- **What to produce**
Once the line holding "Hclean|]. intros Hq%endpoints_slot." is found in the listing below, write it out and each later line exactly, up to and including the one holding "[done|]. intros [Hp%endpoints_slot|Hp%resolved_slot];".

[Source data — start]

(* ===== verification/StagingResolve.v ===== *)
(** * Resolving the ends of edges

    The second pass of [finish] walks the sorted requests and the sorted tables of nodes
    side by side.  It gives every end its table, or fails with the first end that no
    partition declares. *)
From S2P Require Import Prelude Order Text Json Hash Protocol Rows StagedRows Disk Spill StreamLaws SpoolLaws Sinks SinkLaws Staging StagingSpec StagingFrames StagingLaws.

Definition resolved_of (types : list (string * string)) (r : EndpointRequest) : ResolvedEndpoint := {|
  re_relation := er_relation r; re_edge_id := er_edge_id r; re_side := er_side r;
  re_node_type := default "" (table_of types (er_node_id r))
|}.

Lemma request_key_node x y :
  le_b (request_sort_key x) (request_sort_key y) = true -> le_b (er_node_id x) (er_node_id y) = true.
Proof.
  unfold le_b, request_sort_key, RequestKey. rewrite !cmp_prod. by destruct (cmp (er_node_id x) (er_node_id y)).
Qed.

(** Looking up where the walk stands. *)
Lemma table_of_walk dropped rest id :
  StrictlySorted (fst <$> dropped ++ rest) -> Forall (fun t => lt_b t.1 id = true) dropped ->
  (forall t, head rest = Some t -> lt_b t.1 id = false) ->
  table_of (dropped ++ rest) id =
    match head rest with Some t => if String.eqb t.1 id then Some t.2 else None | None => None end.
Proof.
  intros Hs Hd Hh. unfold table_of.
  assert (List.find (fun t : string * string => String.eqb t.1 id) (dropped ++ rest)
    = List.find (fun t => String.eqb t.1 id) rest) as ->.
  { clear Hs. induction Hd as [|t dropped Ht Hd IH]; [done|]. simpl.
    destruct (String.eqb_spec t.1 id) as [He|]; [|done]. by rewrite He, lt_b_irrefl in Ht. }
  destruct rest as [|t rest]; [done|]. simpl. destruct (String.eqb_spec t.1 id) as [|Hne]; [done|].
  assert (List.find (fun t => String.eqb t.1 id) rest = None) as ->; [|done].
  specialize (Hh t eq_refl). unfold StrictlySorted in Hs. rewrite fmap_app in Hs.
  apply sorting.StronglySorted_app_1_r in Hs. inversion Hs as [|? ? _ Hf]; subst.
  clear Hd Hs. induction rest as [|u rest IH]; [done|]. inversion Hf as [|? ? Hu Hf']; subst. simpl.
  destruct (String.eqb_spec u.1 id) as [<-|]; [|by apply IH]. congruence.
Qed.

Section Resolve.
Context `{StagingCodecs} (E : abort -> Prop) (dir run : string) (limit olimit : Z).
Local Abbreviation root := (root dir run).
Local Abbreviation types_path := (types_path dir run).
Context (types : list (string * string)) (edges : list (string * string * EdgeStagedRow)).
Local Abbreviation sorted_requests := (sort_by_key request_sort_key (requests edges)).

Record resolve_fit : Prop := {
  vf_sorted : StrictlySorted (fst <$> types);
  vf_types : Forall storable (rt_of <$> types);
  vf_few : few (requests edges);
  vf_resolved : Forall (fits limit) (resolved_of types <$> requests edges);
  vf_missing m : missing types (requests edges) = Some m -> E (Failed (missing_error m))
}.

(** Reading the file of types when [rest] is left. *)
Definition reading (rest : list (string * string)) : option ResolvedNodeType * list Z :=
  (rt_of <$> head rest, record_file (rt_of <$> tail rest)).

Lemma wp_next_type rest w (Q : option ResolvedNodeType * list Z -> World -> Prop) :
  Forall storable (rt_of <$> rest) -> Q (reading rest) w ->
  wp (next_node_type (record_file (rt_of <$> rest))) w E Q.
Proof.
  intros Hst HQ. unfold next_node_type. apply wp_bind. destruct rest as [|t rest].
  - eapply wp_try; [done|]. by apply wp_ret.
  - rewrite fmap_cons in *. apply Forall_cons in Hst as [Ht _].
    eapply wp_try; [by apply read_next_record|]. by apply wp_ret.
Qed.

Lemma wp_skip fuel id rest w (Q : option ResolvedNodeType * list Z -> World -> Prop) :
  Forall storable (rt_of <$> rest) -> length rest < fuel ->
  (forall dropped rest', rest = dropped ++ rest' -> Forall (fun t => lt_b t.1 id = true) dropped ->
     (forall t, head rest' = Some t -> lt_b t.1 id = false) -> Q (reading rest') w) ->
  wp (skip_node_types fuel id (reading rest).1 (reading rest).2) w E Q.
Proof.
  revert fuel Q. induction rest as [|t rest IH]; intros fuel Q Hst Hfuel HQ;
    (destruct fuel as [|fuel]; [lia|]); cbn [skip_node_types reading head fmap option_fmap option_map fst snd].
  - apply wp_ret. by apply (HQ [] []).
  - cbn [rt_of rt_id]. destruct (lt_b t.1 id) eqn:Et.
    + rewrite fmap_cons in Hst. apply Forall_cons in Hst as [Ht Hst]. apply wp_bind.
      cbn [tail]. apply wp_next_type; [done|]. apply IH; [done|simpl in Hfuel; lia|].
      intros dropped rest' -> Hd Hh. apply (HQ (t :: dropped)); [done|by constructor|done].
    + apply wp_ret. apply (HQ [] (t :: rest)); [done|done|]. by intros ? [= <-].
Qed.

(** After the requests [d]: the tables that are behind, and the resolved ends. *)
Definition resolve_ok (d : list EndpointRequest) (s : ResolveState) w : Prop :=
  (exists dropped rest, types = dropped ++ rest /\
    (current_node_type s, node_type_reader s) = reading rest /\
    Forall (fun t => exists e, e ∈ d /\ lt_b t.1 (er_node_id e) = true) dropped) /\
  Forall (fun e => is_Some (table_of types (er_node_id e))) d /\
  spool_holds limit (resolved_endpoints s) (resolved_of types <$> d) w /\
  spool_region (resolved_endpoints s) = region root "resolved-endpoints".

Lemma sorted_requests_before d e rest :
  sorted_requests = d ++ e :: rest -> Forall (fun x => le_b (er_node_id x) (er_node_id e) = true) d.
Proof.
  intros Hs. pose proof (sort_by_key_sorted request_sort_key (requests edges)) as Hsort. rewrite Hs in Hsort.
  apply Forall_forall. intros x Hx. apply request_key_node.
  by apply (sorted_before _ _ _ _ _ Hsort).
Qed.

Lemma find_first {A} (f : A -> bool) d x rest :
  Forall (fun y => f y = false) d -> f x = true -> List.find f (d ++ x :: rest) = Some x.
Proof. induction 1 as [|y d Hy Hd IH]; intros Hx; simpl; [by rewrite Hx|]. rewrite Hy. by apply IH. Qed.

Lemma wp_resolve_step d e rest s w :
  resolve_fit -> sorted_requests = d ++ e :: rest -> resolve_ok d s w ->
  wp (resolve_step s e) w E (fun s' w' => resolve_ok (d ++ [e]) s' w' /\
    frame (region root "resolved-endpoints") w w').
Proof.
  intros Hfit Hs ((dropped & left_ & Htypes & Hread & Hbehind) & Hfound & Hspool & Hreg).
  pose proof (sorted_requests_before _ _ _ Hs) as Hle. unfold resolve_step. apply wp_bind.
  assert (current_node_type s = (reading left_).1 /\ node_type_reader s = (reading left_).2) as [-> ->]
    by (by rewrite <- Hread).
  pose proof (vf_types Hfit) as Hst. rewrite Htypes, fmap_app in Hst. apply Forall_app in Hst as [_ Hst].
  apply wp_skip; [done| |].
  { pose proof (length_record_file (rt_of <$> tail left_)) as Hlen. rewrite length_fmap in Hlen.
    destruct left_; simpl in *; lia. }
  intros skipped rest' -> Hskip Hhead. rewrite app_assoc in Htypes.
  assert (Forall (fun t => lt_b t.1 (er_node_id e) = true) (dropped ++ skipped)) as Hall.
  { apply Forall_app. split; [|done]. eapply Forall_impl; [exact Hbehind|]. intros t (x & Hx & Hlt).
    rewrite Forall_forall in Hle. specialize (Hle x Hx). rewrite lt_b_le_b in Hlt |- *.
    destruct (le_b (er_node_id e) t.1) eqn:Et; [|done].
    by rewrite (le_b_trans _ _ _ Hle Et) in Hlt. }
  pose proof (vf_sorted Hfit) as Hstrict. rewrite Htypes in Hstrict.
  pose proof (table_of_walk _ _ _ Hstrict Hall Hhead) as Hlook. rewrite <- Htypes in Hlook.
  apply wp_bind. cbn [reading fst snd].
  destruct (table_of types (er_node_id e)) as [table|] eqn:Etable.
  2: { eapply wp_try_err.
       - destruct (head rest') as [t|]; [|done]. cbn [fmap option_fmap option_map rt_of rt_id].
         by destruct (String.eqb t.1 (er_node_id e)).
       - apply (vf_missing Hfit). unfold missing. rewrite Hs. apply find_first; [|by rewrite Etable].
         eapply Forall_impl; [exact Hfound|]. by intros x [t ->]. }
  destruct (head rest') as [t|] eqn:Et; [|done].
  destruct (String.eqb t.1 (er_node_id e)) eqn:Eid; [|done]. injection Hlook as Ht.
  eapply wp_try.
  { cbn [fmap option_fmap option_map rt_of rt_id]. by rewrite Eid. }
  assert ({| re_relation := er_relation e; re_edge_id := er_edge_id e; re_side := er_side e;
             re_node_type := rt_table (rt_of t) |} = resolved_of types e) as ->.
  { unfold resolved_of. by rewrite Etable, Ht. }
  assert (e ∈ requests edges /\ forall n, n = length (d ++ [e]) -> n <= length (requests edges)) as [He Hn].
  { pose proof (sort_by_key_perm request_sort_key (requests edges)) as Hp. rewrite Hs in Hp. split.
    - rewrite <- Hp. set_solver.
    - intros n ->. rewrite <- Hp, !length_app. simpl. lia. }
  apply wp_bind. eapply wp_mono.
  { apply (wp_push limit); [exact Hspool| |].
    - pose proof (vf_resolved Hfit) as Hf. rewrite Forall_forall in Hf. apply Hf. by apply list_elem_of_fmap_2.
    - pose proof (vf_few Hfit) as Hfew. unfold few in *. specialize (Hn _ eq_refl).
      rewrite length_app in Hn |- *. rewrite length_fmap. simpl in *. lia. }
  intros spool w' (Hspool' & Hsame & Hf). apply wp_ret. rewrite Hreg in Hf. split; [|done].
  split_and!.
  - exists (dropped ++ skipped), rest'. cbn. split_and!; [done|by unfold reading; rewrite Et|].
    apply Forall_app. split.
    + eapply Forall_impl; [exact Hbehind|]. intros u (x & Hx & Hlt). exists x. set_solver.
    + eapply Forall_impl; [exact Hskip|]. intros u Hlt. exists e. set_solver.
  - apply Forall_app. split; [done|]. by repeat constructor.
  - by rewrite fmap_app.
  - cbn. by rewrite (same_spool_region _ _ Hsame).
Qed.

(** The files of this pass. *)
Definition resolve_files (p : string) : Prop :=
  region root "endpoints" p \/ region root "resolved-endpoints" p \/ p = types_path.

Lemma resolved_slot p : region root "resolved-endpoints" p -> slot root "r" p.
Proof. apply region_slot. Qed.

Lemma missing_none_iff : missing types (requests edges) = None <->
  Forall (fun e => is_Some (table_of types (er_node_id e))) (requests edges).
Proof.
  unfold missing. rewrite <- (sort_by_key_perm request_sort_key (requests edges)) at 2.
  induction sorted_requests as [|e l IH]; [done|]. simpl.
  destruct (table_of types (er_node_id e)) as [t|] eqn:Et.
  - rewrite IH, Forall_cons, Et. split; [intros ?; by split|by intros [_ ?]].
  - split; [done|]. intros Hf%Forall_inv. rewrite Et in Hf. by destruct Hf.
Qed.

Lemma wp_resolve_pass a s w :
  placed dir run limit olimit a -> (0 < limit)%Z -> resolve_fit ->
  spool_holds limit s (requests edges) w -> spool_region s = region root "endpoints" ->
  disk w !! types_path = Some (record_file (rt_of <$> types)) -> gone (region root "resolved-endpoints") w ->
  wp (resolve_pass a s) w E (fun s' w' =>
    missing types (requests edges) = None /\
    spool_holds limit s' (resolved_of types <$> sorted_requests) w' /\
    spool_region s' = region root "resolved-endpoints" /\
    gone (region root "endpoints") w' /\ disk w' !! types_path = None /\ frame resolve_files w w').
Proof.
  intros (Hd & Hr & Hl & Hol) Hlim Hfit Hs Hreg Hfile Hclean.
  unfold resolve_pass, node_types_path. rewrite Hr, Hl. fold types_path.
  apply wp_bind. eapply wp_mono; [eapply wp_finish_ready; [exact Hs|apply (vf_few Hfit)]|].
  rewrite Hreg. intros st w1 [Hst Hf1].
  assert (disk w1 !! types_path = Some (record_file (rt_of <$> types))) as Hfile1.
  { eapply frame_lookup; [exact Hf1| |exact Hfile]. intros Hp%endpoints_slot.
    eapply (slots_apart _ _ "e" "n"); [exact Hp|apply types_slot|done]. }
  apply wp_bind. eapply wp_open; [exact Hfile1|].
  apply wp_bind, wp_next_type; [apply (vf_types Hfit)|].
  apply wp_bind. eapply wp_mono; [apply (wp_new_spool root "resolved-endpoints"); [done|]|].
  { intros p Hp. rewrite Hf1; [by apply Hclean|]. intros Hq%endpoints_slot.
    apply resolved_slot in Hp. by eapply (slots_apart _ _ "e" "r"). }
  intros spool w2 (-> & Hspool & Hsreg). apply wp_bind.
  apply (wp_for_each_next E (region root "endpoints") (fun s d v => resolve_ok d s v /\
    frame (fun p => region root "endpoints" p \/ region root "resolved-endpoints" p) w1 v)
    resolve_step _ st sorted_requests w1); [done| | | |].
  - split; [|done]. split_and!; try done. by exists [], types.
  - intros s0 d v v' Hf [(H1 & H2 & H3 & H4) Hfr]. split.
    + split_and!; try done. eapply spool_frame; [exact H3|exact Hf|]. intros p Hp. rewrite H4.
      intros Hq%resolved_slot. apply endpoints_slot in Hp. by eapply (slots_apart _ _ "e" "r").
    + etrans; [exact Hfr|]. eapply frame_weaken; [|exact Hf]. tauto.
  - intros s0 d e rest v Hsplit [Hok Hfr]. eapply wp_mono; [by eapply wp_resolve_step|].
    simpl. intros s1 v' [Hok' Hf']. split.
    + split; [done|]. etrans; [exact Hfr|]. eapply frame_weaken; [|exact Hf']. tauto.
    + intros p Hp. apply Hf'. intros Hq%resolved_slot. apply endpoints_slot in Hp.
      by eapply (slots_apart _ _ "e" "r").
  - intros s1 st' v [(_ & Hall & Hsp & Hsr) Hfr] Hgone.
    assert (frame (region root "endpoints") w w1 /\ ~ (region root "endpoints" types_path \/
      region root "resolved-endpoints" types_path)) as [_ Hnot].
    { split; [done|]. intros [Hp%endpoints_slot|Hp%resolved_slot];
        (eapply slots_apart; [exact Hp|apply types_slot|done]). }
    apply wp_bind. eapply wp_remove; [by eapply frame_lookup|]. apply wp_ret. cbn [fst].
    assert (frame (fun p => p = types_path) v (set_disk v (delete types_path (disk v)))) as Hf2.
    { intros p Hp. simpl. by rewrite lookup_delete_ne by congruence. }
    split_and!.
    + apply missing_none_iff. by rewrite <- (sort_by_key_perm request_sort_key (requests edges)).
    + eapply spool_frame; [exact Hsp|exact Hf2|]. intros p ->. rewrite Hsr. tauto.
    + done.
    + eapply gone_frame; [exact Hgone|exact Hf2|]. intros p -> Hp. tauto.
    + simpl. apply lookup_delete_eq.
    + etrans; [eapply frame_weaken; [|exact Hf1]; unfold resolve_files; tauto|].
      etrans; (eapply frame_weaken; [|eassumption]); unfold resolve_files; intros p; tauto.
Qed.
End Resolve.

[Source data — finish]
[Source data — start]

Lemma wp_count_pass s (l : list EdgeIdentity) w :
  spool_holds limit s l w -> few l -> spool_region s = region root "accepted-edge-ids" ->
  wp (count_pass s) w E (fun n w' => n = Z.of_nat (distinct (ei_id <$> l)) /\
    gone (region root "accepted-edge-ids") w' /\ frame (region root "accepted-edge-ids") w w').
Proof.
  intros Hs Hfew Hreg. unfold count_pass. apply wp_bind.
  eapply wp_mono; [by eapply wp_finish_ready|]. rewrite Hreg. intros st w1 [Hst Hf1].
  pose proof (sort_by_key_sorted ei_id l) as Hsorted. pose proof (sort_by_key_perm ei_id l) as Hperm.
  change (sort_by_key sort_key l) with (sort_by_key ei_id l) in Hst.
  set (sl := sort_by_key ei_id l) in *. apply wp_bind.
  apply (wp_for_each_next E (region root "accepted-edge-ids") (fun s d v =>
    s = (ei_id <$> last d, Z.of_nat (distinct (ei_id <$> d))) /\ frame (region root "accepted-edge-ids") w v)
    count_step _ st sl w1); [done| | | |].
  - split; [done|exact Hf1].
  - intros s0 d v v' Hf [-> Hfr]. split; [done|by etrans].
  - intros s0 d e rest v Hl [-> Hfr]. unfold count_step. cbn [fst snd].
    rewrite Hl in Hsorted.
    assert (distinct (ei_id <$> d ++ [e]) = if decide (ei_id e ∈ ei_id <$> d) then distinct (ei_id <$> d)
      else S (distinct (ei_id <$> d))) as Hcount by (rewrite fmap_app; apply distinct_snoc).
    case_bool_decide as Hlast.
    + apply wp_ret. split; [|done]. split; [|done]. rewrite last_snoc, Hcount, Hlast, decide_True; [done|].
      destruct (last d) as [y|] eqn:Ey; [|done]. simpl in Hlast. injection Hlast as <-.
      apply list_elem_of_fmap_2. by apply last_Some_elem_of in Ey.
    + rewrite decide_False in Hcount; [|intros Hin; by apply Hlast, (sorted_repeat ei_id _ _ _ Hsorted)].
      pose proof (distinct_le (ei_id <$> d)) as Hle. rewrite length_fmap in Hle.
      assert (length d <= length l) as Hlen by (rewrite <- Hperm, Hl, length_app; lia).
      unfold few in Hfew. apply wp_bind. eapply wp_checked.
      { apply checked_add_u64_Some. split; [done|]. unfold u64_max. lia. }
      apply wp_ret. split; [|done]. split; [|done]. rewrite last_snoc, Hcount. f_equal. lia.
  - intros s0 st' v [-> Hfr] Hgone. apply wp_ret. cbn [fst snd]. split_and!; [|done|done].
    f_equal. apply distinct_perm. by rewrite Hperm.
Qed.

[Source data — finish]

- **Response below**
  { intros p Hp. rewrite Hf1; [by apply Hclean|]. intros Hq%endpoints_slot.
    apply resolved_slot in Hp. by eapply (slots_apart _ _ "e" "r"). }
  intros spool w2 (-> & Hspool & Hsreg). apply wp_bind.
  apply (wp_for_each_next E (region root "endpoints") (fun s d v => resolve_ok d s v /\
    frame (fun p => region root "endpoints" p \/ region root "resolved-endpoints" p) w1 v)
    resolve_step _ st sorted_requests w1); [done| | | |].
  - split; [|done]. split_and!; try done. by exists [], types.
  - intros s0 d v v' Hf [(H1 & H2 & H3 & H4) Hfr]. split.
    + split_and!; try done. eapply spool_frame; [exact H3|exact Hf|]. intros p Hp. rewrite H4.
      intros Hq%resolved_slot. apply endpoints_slot in Hp. by eapply (slots_apart _ _ "e" "r").
    + etrans; [exact Hfr|]. eapply frame_weaken; [|exact Hf]. tauto.
  - intros s0 d e rest v Hsplit [Hok Hfr]. eapply wp_mono; [by eapply wp_resolve_step|].
    simpl. intros s1 v' [Hok' Hf']. split.
    + split; [done|]. etrans; [exact Hfr|]. eapply frame_weaken; [|exact Hf']. tauto.
    + intros p Hp. apply Hf'. intros Hq%resolved_slot. apply endpoints_slot in Hp.
      by eapply (slots_apart _ _ "e" "r").
  - intros s1 st' v [(_ & Hall & Hsp & Hsr) Hfr] Hgone.
    assert (frame (region root "endpoints") w w1 /\ ~ (region root "endpoints" types_path \/
      region root "resolved-endpoints" types_path)) as [_ Hnot].
    { split; [done|]. intros [Hp%endpoints_slot|Hp%resolved_slot];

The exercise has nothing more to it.